The equation is for the second moment of inertia. I am making a bamboo fly rod and want to know how much more bamboo I will have to add when I hollow the sections. I know the dimension of the solid cane (s) and the wall thickness (w) and want to find the value of (o, the dimension necessary to keep the moment of intertia the same as in the solid section).
POSTED BY: Barry Mayer
4 Replies
Posted 11 years ago

If you can describe exactly how you want to provide the 25 different pairs of values then I'd be happy to try to modify the code to make this easier to do.

If you could provide your 25 different pairs in the form of


where the first number in each pair is S and the second is W then I could modify the code to use data as input.
POSTED BY: Bill Simpson
Posted 11 years ago
Hi Barry,
You're a brave man. Mathematica is quite a bit to take on for the solution to one problem. (But once learned it's a Swiss army knife for math!)
I did not try to look into the physics of the problem, and some of the results look a bit odd. But, here is Mathematica code that solves your equation and provides functions for evaluating the result. It looks bare because I deleted output rather than trying to paste it in in segments. But if you execute it in a notebook it should become clear -- I tired to provide enough comments to make it readable.
 (* the equation *)
 eq = o^4 - (o - 2 w)^4 == s^4
 (* solve the equation symbolically. Mathematica gives a list \
 containing 3 solutions.*)
 sol = Solve[eq, o]
 (* This substitutes real values for s and w and evaluates. Onlty the \
 first solution gives a ral number; the other 2 are complex. *)
sol /. s -> 0.419 /. w -> .064

(* This defines a function oo[s,w] as given by the first solution. *)

oo[s_, w_] = o /. sol[[1]]

(* Calling the function with a numbers for s and w returns the \
corresponding value of o. *)
oo[.419, .064]

(* Here is a list of values for s and w, written as a list of lists. *)

values = {
   {.419, .064},
   {.418, .063},
   {.130, .029},
   {.098, .024}

(* This version of oo takes a list as an argment. *)

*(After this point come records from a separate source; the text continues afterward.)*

(** The threads inside a caller's job, and behind it. *)
Definition task_executing (t : Task) : list nat := match t with Executing i => [i] | _ => [] end.
Definition task_completing (t : Task) : list nat := match t with Completing i => [i] | _ => [] end.

Definition task_delivering (t : Task) : list Status :=
  match t with Invoking result _ _ => [result] | _ => [] end.

(** Every node that became ready is in exactly one of these places. *)
Definition placed (w : World) : list nat :=
  flat_map task_nodes (tasks w) ++ queue w ++ settled_nodes (log w).

Lemma looping_views todo last :
  flat_map task_nodes (looping todo last) = todo /\ flat_map task_busy (looping todo last) = [] /\
  flat_map task_executing (looping todo last) = [] /\ flat_map task_completing (looping todo last) = [] /\
  flat_map task_delivering (looping todo last) = [].
Proof. destruct todo, last; cbn; by rewrite ?app_nil_r. Qed.

Lemma invoking_views c todo last :
  flat_map task_nodes (invoking c todo last) = todo /\ flat_map task_busy (invoking c todo last) = [] /\
  flat_map task_executing (invoking c todo last) = [] /\ flat_map task_completing (invoking c todo last) = [] /\
  flat_map task_delivering (invoking c todo last) = match c with Some s => [s] | None => [] end.
Proof. destruct c; [cbn; by rewrite ?app_nil_r|apply looping_views]. Qed.

Section Runs.
Context {N : Type} `{Countable N} (g : DependencyGraph N) (d : Data N).
Hypothesis Hw : graph_wf g.
Hypothesis Hvalid : fst (validate_locked g) = OK.

(** [d] is the compiled form of [g]. *)
Record compiled : Prop := {
  compiled_nodes : data_nodes d = nodes g;
  compiled_dependents : data_dependents d = dependents g;
  compiled_counts : data_dependency_counts d = dependency_counts g;
  compiled_roots : data_roots d = initial_ready g;
}.
Hypothesis Hd : compiled.

Abbreviation total := (length (nodes g)).

Record plan_inv (w : World) : Prop := {
  pi_nodup : NoDup (placed w);
  pi_placed : forall j, j ∈ placed w <-> ready_after g (released (log w)) j;
  pi_counts : counts_ready g (released (log w)) (remaining_dependencies (run w));
  pi_remaining : remaining_nodes (run w) = (Z.of_nat total - Z.of_nat (length (released (log w))))%Z;
  pi_running : running_jobs (run w) =
    Z.of_nat (length (flat_map task_busy (tasks w)) + length (queue w) + length (discarded (log w)));
  pi_status : run_status (run w) = OK \/ run_status (run w) = WORKER_SUBMISSION_FAILED;
  pi_lost : run_status (run w) = OK ->
    settled_nodes (log w) ≡ₚ released (log w) ++ discarded (log w);
  pi_aborted : run_status (run w) = OK -> aborted (log w) = [];
  pi_finished : finished (run w) = true ->
    running_jobs (run w) = 0%Z /\ (run_status (run w) = OK -> remaining_nodes (run w) = 0%Z);
  pi_notified : notified (log w) ++ flat_map task_delivering (tasks w) ≡ₚ
    if finished (run w) then [run_status (run w)] else [];
  pi_began : began (log w) ≡ₚ flat_map task_executing (tasks w) ++ ended (log w);
  pi_ended : ended (log w) ≡ₚ flat_map task_completing (tasks w) ++ released (log w) ++ aborted (log w);
  pi_order : in_order g (log w);
  pi_quiet : quiet_after (log w);
}.

Lemma ready_bound done j : ready_after g done j -> (j < total)%nat.
Proof. by intros []. Qed.

(** The invariant does not depend on the order of the threads. *)
Lemma plan_inv_perm w w' : run w' = run w -> queue w' = queue w -> log w' = log w -> tasks w ≡ₚ tasks w' ->
  plan_inv w -> plan_inv w'.
Proof.
  intros Er Eq El Ht [].
  assert (Hp : placed w' ≡ₚ placed w) by (unfold placed; by rewrite Eq, El, Ht).
  assert (Hb : length (flat_map task_busy (tasks w')) = length (flat_map task_busy (tasks w))) by (by rewrite Ht).
  split; rewrite ?Er, ?Eq, ?El; try done.
  - by rewrite Hp.
  - intros j. by rewrite Hp.
  - by rewrite Hb.
  - by rewrite <- Ht.
  - by rewrite <- Ht.
  - by rewrite <- Ht.
Qed.

Lemma start_inv : plan_inv (start_run d).
Proof.
  destruct (initial_ready_spec g Hw) as [Hn Hi]. destruct (looping_views (data_roots d) false) as (V1 & V2 & V3 & V4 & V5).
  assert (Hp : placed (start_run d) = initial_ready g).
  { unfold placed. cbn. rewrite V1. by rewrite app_nil_r, (compiled_roots Hd). }
  split; cbn [start_run run new_run log released settled_nodes omap list_omap flat_map queue tasks
    remaining_dependencies remaining_nodes running_jobs run_status finished]; try done.
  - by rewrite Hp.
  - intros j. rewrite Hp. apply Hi.
  - rewrite (compiled_counts Hd). by apply counts_ready_start.
  - rewrite (compiled_nodes Hd). cbn. lia.
  - rewrite V2. done.
  - by left.
  - by rewrite V5.
  - by rewrite V3.
  - by rewrite V4.
  - apply in_order_nil.
  - apply quiet_after_nil.
Qed.

(** A delivered or undelivered completion means that nothing of the run is
    left in the pool. *)
Lemma finished_idle w : plan_inv w -> finished (run w) = true ->
  flat_map task_busy (tasks w) = [] /\ queue w = [] /\ discarded (log w) = [].
Proof.
  intros I Hf. destruct (pi_finished _ I Hf) as [Hr _]. rewrite (pi_running _ I) in Hr.
  split_and!; apply length_zero_iff_nil; lia.
Qed.

Lemma busy_working ts : flat_map task_busy ts = [] ->
  flat_map task_executing ts = [] /\ flat_map task_completing ts = [].
Proof.
  induction ts as [|t ts IH]; [done|]. cbn. intros [Ht Hts]%app_eq_nil. destruct (IH Hts) as [-> ->].
  by destruct t.
Qed.

Lemma released_once w : plan_inv w -> NoDup (released (log w)).
Proof.
  intros I. pose proof (pi_nodup _ I) as Hn. unfold placed in Hn.
  apply NoDup_app in Hn as (_ & _ & Hn). apply NoDup_app in Hn as (_ & _ & Hn). by apply released_nodup.
Qed.

(** A run that finished without failure released every node. *)
Lemma finished_released w : plan_inv w -> finished (run w) = true -> run_status (run w) = OK ->
  released (log w) ≡ₚ seq 0 total.
Proof.
  intros I Hf Hs. destruct (pi_finished _ I Hf) as [_ Hr]. specialize (Hr Hs).
  rewrite (pi_remaining _ I) in Hr. apply submseteq_length_Permutation; [|rewrite length_seq; lia].
  apply NoDup_submseteq; [by apply released_once|]. intros j Hj%released_settled. apply elem_of_seq.
  assert (Hp : j ∈ placed w) by (unfold placed; rewrite !elem_of_app; auto).
  apply (pi_placed _ I) in Hp as [Hp _]. lia.
Qed.
(** ** Steps *)

(** The world after the thread [t] has moved; [rest] are the other threads. *)
Definition stepped (w : World) (t : Task) (rest : list Task) : World :=
  let '(r, q, next, events) := task_step d (accepting w) (run w) (queue w) t in
  {| run := r; accepting := accepting w; queue := q; tasks := next ++ rest; log := log w ++ events |}.

Ltac world_simpl := cbn [run accepting queue tasks log remaining_dependencies remaining_nodes running_jobs
  run_status finished with_running].

(** Views of the threads: [t], what it became, and the others. *)
Ltac views E :=
  rewrite ?E in *; rewrite ?flat_map_app;
  cbn [flat_map task_nodes task_busy task_executing task_completing task_delivering app] in *.

Lemma executing_inv w i rest : tasks w = Executing i :: rest -> plan_inv w -> plan_inv (stepped w (Executing i) rest).
Proof.
  intros E []. unfold stepped, placed in *. cbn [task_step]. 
  split; unfold placed; world_simpl; views E; log_simpl; rewrite ?app_nil_r; try done.
  - rewrite pi_began0. solve_Permutation.
  - rewrite pi_ended0. solve_Permutation.
  - by apply in_order_snoc.
  - by apply quiet_after_snoc.
Qed.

oo[{s_, w_}] = o /. sol[[1]]

(* We can map the function onto the list to get a set of resulting \
values for o. *)
oo /@ values

(* We can also make plots. *)

(* Here is a 3D surface over a range of s and w. *)
Plot3D[oo[s, w], {s, .098, .419}, {w, .024, .064},
AxesLabel -> {"S", "W", "O"}]

Plot[oo[0.419, w], {w, .001, .1}, PlotRange -> {0, All},
PlotLabel -> "S = 0.419", AxesLabel -> {"W", "O"}]
POSTED BY: David Keith
Posted 11 years ago
Perhaps this will help.

Reduce is a powerful tool to find solutions, but Mathematica often assumes some or all your variables might be complex numbers unless you tell it otherwise.  Assuming you are not going to be building a complex fishing pole we then tell Reduce to only consider certain cases.
 In[1]:= Reduce[o^4 - (o - 2 W)^4 == s^4 && {o, s, W} \[Element] Reals && o > 0 && s > 0 && W > 0, {o}]
 Out[1]= W > 0 && s > 0 && o == Root[-s^4 - 16 W^4 + 32 W^3 #1 - 24 W^2 #1^2 + 8 W #1^3 &, 1]
 In[2]:= solution = ToRadicals[Root[-s^4 - 16 W^4 + 32 W^3 #1 - 24 W^2 #1^2 + 8 W #1^3 &, 1]]
 Out[2]= W - (2 (2/3)^(1/3)W^3)/(9 s^4 W^2 + Sqrt[3] Sqrt[27 s^8 W^4 + 256 W^12])^(1/3) + (9 s^4 W^2 + Sqrt[3] Sqrt[27 s^8 W^4 + 256 W^12])^(1/3)/(2 2^(1/3) 3^(2/3) W)
 In[3]:= solution /. {s -> 6, W -> 1} // N
Out[3]= 6.39022

In[4]:= solution /. {s -> 5, W -> 2} // N
Out[4]= 5.00201

In[5]:= solution /. {s -> 8, W -> 1/2} // N
Out[5]= 10.5711

Even then as you can see from the output of Reduce is a root of a fourth power polynomial in s and W.
Fortunately ToRadicals can give us all the complicated messy details about what that root actually is.

Then we can substitute in various values for s and W and ask for a decimal approximation and get your results.

Try substituting your own values for s and W in steps 3,4,5,... and see if you get all the solutions you need.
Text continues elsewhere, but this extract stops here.